Cancer, for example, once considered an inevitable death sentence, is now a chronic disease where individuals can live for decades in remission and often for many years with metastatic disease.
Yet, people with chronic diseases experience complex and increasing physical, psychological, social and spiritual consequences of their condition and its treatment. Many need help to minimise their suffering.
Supportive and palliative care is designed to prevent, control, or relieve complications and side effects of disease and illness to improve the patient’s comfort and quality of life.
While palliative care focuses on patients with life-limiting disease, it is now recognised that “early” referral to specialist palliative care is optimal, not only because it means patients are already linked to the service when they are close to death, but because many symptoms and concerns that occur long before death are best addressed by palliative care specialists.
Unfortunately, palliative and supportive care are poorly understood and stigmatised within the general community. The federal Department of Health and Ageing begins its webpage on palliative care with the words: “A person receiving palliative care will have an active, progressive and far-advanced disease, with little or no prospect of cure”. This implies that those not immediately dying should not access this care.
The very words “palliative care” can strike terror into the hearts of many patients who are offered this service, as they assume it heralds approaching death. The referral itself becomes a trauma for both the patient and their family, and for the treating doctor. Patients sometimes also reject referral to psychosocial health professionals, as they do not want to be seen as mentally weak or poor copers.
The end results for those who could gain the most benefit from palliative and supportive care are under-referral, poor uptake and unnecessary suffering.
There is an urgent need to change community perceptions of these services, to allow them to maximise their usefulness throughout the disease trajectory. Palliative care trainees now receive specific training in introducing themselves and the service to minimise patient anxiety and facilitate openness to accept care.
But enabling palliative care to reach its full potential will take more than changing community attitudes and improving the training of palliative care clinicians.

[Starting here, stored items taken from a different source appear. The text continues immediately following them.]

(* ===== verification/QueryRows.v ===== *)
(** * What a row query returns

    The rows of a query are a page of the ordered, projected and filtered table
    that the samples of the shards form: [table_of] states the table against the
    versions the shards hold and the catalog, [rowAnswer] the list functions
    behind it.  [settles] follows a list through the stack of operators when one
    of them stops early with an error. *)
From S2P Require Import Prelude Model Runtime Versions StoreSpec QueryMerge MemoryBudget ShardCompact ShardScan GoStrings Catalog CatalogProofs QueryModel QueryStream QueryStreamProofs QueryMergeRows QueryCursor QueryEngine.
From stdpp Require Import prelude strings list sorting gmap.
From Stdlib Require Import ZArith Lia.
#[local] Open Scope Z_scope.

(** ** Streams that stop early *)

(** [ys] are the first elements of [xs], all of them when there is no error. *)
Definition settles {A} (ys : list A) (err : option goerr) (xs : list A) : Prop :=
  ys `prefix_of` xs /\ (err = None -> ys = xs).
Lemma settles_refl {A} (xs : list A) err : settles xs err xs.
Proof. done. Qed.
Lemma settles_trans {A} (xs ys zs : list A) e1 e2 : settles ys e1 xs -> settles zs e2 ys -> (e2 = None -> e1 = None) -> settles zs e2 xs.
Proof. intros [H1 H2] [H3 H4] He. split; [by etrans|]. intros E. rewrite H4 by done. auto. Qed.
Lemma prefix_filter {A} (P : A -> Prop) `{forall x, Decision (P x)} (xs ys : list A) : ys `prefix_of` xs -> filter P ys `prefix_of` filter P xs.
Proof. intros [zs ->]. rewrite filter_app. by apply prefix_app_r. Qed.
Lemma settles_filter {A} (P : A -> Prop) `{forall x, Decision (P x)} (xs ys : list A) err : settles ys err xs -> settles (filter P ys) err (filter P xs).
Proof. intros [H1 H2]. split; [by apply prefix_filter|]. intros E. by rewrite H2. Qed.
Lemma settles_map {A B} (f : A -> B) (xs ys : list A) err : settles ys err xs -> settles (map f ys) err (map f xs).
Proof. intros [[zs ->] H2]. split; [rewrite map_app; by apply prefix_app_r|]. intros E. by rewrite <- H2. Qed.
Lemma settles_page {A} limit offset (xs ys : list A) err : settles ys err xs ->
  settles (pageRows limit offset ys) (pageErr limit offset ys err) (pageRows limit offset xs).
Proof.
  intros [[zs ->] H2]. unfold pageRows, pageErr. destruct (0 <? limit) eqn:El; cbn [andb].
  - rewrite drop_app. destruct (limit <=? len (drop (Z.to_nat offset) ys)) eqn:Ep.
    + rewrite take_app_le by (unfold len in Ep; lia). done.
    + split; [|intros E; specialize (H2 E); rewrite <- (app_nil_r ys) in H2 at 1; apply app_inv_head in H2 as <-; by rewrite drop_nil, app_nil_r].
      rewrite (take_ge (drop (Z.to_nat offset) ys)) by (unfold len in Ep; lia).
      rewrite take_app_ge by (unfold len in Ep; lia). by apply prefix_app_r.
  - rewrite drop_app. split; [by apply prefix_app_r|]. intros E. specialize (H2 E). rewrite <- (app_nil_r ys) in H2 at 1.
    apply app_inv_head in H2 as <-. by rewrite drop_nil, app_nil_r.
Qed.
Lemma settles_budget {A} metric (weight : A -> Z) limit err (xs : list A) : forall count,
  settles (budgetList metric weight limit count xs err).1 (budgetList metric weight limit count xs err).2 xs /\
  ((budgetList metric weight limit count xs err).2 = None -> err = None).
Proof.
  induction xs as [|x xs IH]; intros count; cbn [budgetList]; [done|]. destruct (_ && _); cbn [fst snd].
  - split; [|done]. split; [apply prefix_nil|done].
  - specialize (IH (i64 (count + weight x))). destruct (budgetList _ _ _ _ xs err) as [ys e]. cbn [fst snd] in *.
    destruct IH as [[H1 H2] H3]. split; [|done]. split; [by apply prefix_cons|]. intros E. by rewrite H2.
Qed.
(** Every operation brings the projector to a state that does not depend on
    the transport and then sends at most one request, built from that
    state. *)
Lemma perform_complete :
  forall (op : Operation) (p : Projector),
    exists (p' : Projector) (body : option RequestData),
      (forall http, perform identifies op http p = complete http p' body)
      /\ (forall b, body = Some b ->
            carries_state_of p' (mkRequest (projector_id p') b)).
Proof.
  assert (K : forall els pv app del p',
             (els = None \/ els = Some (elements p')) ->
             (pv = None \/ pv = Some (elements_preview p')) ->
             carries_state_of p'
               (mkRequest (projector_id p') (requestData els pv app del))).
  { intros els pv app del p' He Hv. unfold carries_state_of, requestData. cbn.
    split; [reflexivity|]. split.
    - destruct He as [-> | ->]; cbn; auto.
    - destruct Hv as [-> | ->]; cbn; auto. }
  intros op p. destruct op as [obj|obj|i| | |e| ]; cbn [perform].
  - destruct (stable (getProjectorElement obj)) eqn:E.
    + eexists _, _. split.
      * intros http. apply (projectOn_stable obj http p E).
      * intros b [= <-]. apply (K (Some _) None None None); auto.
    + eexists _, _. split.
      * intros http. apply (projectOn_nonStable obj http p E).
      * intros b [= <-]. apply K; auto.
  - eexists _, _. split.
    + intros http. apply (removeFrom_run identifies obj http p).
    + intros b Hb.
      destruct (filter (identifies (getProjectorElement obj)) (elements p));
        [discriminate|].
      injection Hb as <-. apply K; auto.
  - destruct (elements_preview p) as [|x0 xs] eqn:Ep.
    + exists p, None. split; [|discriminate].
      intros http. apply projectPreviewSlide_beyond_end. left. exact Ep.
    + destruct (Z_lt_le_dec i (Z.of_nat (List.length (elements_preview p)))) as [Hlt|Hge].
      * destruct (projectPreviewSlide_within i p) as [x [_ Hrun]];
          [rewrite Ep; discriminate | exact Hlt |].
        eexists _, _. split.
        -- intros http. apply Hrun.
        -- intros b [= <-]. apply K; auto.
      * exists p, None. split; [|discriminate].
        intros http. apply projectPreviewSlide_beyond_end. right. exact Hge.
  - unfold projectNextSlide.
    destruct (elements_preview p) as [|x0 xs] eqn:Ep.
    + exists p, None. split; [|discriminate].
      intros http. apply projectPreviewSlide_beyond_end. left. exact Ep.
    + destruct (projectPreviewSlide_within 0 p) as [x [_ Hrun]];
        [rewrite Ep; discriminate | rewrite Ep; cbn; lia |].
      eexists _, _. split.
      * intros http. apply Hrun.
      * intros b [= <-]. apply K; auto.
  - destruct (elements_history p) as [|h hs] eqn:Eh.
    + exists p, None. split; [|discriminate].
      intros http. apply projectPreviousSlide_empty_history. exact Eh.
    + eexists _, _. split.
      * intros http. apply projectPreviousSlide_run. rewrite Eh. discriminate.
      * intros b [= <-]. apply (K (Some _) (Some _) None (Some true)); auto.
  - eexists _, _. split.
    + intros http. apply addElementToPreview_run.
    + intros b [= <-]. apply (K None (Some _) None None); auto.
  - eexists _, _. split.
    + intros http. apply savePreview_run.
    + intros b [= <-]. apply (K None (Some _) None None); auto.
Qed.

Since US President Richard Nixon launched the “War on cancer” in 1971, cure is the only outcome considered worthy of support. Efforts in both prevention and palliative and supportive care have suffered as a result.
Palliative and supportive care are undervalued and underresourced by funding bodies, particularly research and clinical services. Many patients do not have access to needed services, while the evidence base for much-needed interventions grows slowly in the absence of adequate funds.
While we wait for elusive cures for chronic diseases, we must ensure that we also put funding and effort into reducing unnecessary suffering in those already living with chronic and terminal diseases.
Professor Phyllis Butow is the chair of the national Psycho-Oncology Co-operative Research Group, University of Sydney.